*** EXTRACTED RECORDS ***
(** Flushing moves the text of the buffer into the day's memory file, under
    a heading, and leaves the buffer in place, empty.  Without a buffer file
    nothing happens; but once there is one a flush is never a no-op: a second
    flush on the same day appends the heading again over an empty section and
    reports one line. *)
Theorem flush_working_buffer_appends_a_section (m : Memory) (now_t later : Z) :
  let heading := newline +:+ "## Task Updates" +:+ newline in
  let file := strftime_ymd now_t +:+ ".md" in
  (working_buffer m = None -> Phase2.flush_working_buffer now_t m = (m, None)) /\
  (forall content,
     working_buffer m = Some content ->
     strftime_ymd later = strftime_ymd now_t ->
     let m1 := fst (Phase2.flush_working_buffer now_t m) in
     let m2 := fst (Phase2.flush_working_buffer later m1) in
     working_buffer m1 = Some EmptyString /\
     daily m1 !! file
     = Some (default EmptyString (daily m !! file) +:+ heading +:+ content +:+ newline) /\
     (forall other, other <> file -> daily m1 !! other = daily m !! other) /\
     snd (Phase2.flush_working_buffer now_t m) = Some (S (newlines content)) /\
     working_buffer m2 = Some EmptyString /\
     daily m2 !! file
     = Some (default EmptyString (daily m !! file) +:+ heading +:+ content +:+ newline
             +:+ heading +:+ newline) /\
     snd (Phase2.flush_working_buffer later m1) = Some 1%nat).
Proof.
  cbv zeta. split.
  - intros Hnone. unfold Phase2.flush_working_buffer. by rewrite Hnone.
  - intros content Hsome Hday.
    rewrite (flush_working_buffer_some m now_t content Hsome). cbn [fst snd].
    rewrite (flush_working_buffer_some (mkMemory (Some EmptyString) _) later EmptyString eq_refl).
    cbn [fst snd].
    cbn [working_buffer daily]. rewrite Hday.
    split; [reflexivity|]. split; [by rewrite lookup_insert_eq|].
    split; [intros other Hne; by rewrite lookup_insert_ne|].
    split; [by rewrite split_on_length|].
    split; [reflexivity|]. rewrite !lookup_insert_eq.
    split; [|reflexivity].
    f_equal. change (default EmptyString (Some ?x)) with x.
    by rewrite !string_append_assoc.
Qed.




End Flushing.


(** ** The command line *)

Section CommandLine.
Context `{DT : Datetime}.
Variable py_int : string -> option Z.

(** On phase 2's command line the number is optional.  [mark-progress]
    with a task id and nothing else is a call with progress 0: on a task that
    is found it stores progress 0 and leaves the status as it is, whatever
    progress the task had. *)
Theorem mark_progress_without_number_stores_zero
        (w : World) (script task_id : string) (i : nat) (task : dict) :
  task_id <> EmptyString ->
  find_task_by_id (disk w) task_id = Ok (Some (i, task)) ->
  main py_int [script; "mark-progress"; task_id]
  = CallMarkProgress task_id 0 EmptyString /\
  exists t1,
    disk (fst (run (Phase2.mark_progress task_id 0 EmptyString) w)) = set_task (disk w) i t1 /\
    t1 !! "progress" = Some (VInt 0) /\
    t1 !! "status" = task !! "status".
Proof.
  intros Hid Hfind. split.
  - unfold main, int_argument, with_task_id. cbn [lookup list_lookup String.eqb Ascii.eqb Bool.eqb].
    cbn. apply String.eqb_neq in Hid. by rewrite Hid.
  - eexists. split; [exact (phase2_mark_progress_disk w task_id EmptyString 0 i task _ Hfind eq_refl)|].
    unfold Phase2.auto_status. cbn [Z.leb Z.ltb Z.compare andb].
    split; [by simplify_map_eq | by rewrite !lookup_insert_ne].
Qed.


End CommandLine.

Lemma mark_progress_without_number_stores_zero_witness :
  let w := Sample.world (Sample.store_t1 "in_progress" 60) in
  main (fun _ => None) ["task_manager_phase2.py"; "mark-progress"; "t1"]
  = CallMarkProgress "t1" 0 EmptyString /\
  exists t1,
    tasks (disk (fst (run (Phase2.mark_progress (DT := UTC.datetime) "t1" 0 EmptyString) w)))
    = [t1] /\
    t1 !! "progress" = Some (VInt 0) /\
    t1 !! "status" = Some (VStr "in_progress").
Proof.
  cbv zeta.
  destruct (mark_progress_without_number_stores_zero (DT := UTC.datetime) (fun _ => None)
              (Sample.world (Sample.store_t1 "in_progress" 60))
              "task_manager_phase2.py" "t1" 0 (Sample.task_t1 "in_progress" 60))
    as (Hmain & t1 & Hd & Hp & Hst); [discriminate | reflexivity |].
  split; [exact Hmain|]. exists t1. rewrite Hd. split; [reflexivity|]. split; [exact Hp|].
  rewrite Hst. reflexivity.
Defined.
*** End of EXTRACTED RECORDS ***
• **EXERCISE DETAILS**:
If a line in the material above contains the word "forall", copy it.

• **PROBLEM SOLUTION**:
  (forall content,
     (forall other, other <> file -> daily m1 !! other = daily m !! other) /\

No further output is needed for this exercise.